Nearly 130 Chicago Public Schools employees have been terminated, recommended for dismissal or simply resigned amid scrutiny following an enormous review of worker backgrounds prompted by a Tribune investigation this year.
That group of employees includes nine teachers, 35 people classified as classroom aides and an unspecified number of people the district lists as substitute or hourly workers, according to CPS. In addition, 124 employees are still barred from work because they have not submitted fresh fingerprints for an updated district background check.
More than 130 school volunteers also have been dismissed or resigned under review, as have 184 vendors employed by companies that do business with CPS. Roughly 150 of the vendors were custodial staff — and most were removed because they did not provide “sufficient information” after CPS asked about their background check results.

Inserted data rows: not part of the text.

(** * The waveform example: a shallow embedding of [main.c]

    The callbacks of [main.c] ([packet_rx], [packet_tx], [state_test]) are
    modelled as functions on the context structure [junk_context].  Calls
    into the waveform library and writes to [stderr] are recorded, in
    program order, as a list of [event]s.  Reading or writing an array out
    of its bounds is undefined behaviour in C; the model makes it an
    explicit [Undefined] outcome that names the offending access. *)

From Stdlib Require Import ZArith QArith Qabs List String Ascii Bool Lia.
From Stdlib Require Import Strings.Byte.
From Stdlib Require Import Floats.SpecFloat DecimalString DecimalZ.
From Equations Require Import Equations.
Import ListNotations.

Local Open Scope Z_scope.

(** ** Machine integers *)

(** Conversion to an unsigned type of [w] bits. *)
Definition to_unsigned (w x : Z) : Z := x mod 2 ^ w.

(** Conversion to a signed two's complement type of [w] bits. *)
Definition to_signed (w x : Z) : Z := (x + 2 ^ (w - 1)) mod 2 ^ w - 2 ^ (w - 1).

Definition to_uint8 : Z -> Z := to_unsigned 8.
Definition to_uint64 : Z -> Z := to_unsigned 64.
Definition to_int16 : Z -> Z := to_signed 16.
Definition to_int64 : Z -> Z := to_signed 64.

(** ** Single precision floats

    A C [float] is an IEEE 754 binary32 number: 24 bits of precision,
    exponents below 128.  Values are [spec_float]s and the operations are
    the correctly rounded ones of [SpecFloat]. *)

Module F32.

Definition prec : Z := 24.
Definition emax : Z := 128.

Definition t : Type := spec_float.

Definition zero : t := S754_zero false.

(** A decimal constant of the source, rounded to the nearest [float]. *)
Definition of_Q (q : Q) : t :=
  match Qnum q with
  | Z0 => zero
  | Zpos n => SFdiv prec emax (S754_finite false n 0) (S754_finite false (Qden q) 0)
  | Zneg n => SFdiv prec emax (S754_finite true n 0) (S754_finite false (Qden q) 0)
  end.

(** The conversion [(float) n] of an integer. *)
Definition of_int (n : Z) : t := binary_normalize prec emax n 0 false.

Definition mul (x y : t) : t := SFmul prec emax x y.

(** The constant [0.5F]. *)
Definition half : t := Eval vm_compute in of_Q 0.5%Q.

(** The exact rational value of a finite float. *)
Definition to_Q (x : t) : Q :=
  match x with
  | S754_finite s m e =>
      let v := (inject_Z (Zpos m) * Qpower 2 e)%Q in
      if s then Qopp v else v
  | _ => 0%Q
  end.

(** Half a unit in the last place of a finite float. *)
Definition half_ulp (x : t) : Q :=
  match x with
  | S754_finite _ _ e => Qpower 2 (e - 1)
  | _ => 0%Q
  end.

End F32.

(** ** The context structure

    [struct junk_context]: the two phases are [uint8_t], [snr] is
    [int16_t] and [byte_data_counter] is [uint64_t]. *)

Record junk_context : Type := mk_context {
  rx_phase : Z;
  tx_phase : Z;
  tx : bool;
  snr : Z;
  byte_data_counter : Z
}.

Definition set_rx_phase (v : Z) (ctx : junk_context) : junk_context :=
  mk_context v (tx_phase ctx) (tx ctx) (snr ctx) (byte_data_counter ctx).

Definition set_tx_phase (v : Z) (ctx : junk_context) : junk_context :=
  mk_context (rx_phase ctx) v (tx ctx) (snr ctx) (byte_data_counter ctx).

Definition set_tx (v : bool) (ctx : junk_context) : junk_context :=
  mk_context (rx_phase ctx) (tx_phase ctx) v (snr ctx) (byte_data_counter ctx).

Definition set_snr (v : Z) (ctx : junk_context) : junk_context :=
  mk_context (rx_phase ctx) (tx_phase ctx) (tx ctx) v (byte_data_counter ctx).

Definition set_byte_data_counter (v : Z) (ctx : junk_context) : junk_context :=
  mk_context (rx_phase ctx) (tx_phase ctx) (tx ctx) (snr ctx) v.

(** [struct junk_context ctx = {0};] in [main]. *)
Definition initial_context : junk_context := mk_context 0 0 false 0 0.

(** ** The sine table *)

(** The decimal constants of the initialiser of [sin_table], as written. *)
Definition sin_table_constants : list Q :=
  [ 0.0;
    0.25881904510252074;
    0.49999999999999994;
    0.7071067811865475;
    0.8660254037844386;
    0.9659258262890682;
    1.0;
    0.9659258262890683;
    0.8660254037844388;
    0.7071067811865476;
    0.5000000000000003;
    0.258819045102521;
    1.2246467991473532e-16;
    -0.25881904510252035;
    -0.4999999999999998;
    -0.7071067811865471;
    -0.8660254037844384;
    -0.9659258262890681;
    -1.0;
    -0.9659258262890684;
    -0.866025403784439;
    -0.7071067811865477;
    -0.5000000000000004;
    -0.2588190451025215 ]%Q.

(** [sin_table]: each constant rounded to [float], as the suffix [F] asks. *)
Definition sin_table : list F32.t :=
  Eval vm_compute in map F32.of_Q sin_table_constants.

(** ** Outcomes *)

(** The accesses that leave the bounds of an array. *)
Inductive fault : Type :=
| OOB_write (index size : Z)   (* a store to the sample buffer of [size] floats *)
| OOB_read (index : Z).        (* a load from [sin_table] *)

Inductive result (A : Type) : Type :=
| Ok (a : A)
| Undefined (f : fault).

Arguments Ok {A} a.
Arguments Undefined {A} f.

I can’t tell for sure from the story what the circumstances were, so I am unsure whether this was a good move or not. Given how large the number was, I have my doubts. My point is that it ought to be the school system’s (and not the federal government’s) decision.
Nevertheless, the EEOC’s 2012 Guidance on criminal background checks says that because these decisions have a disparate impact on African Americans they potentially violate Title VII. It essentially says that it gets to decide whether an employer’s policy on hiring (or retaining) ex-felons is permissible.
If the EEOC had direct jurisdiction over state and local governments, I suspect it would already be bringing a Title VII lawsuit for “race discrimination” here. Fortunately for Chicago Public Schools, only the Department of Justice can initiate federal pattern or practice lawsuits against it under Title VII, so we’ll see ….
I am sympathetic to the notion that we need to do things to re-integrate ex-cons back into society (and I support the modest tax deduction available to employers who make voluntarily hires). But the EEOC’s policy of bullying employers into hiring ex-felons against the employers’ better judgment—which I discuss and critique here—is wrongheaded for all sorts of reasons and was never intended by Congress.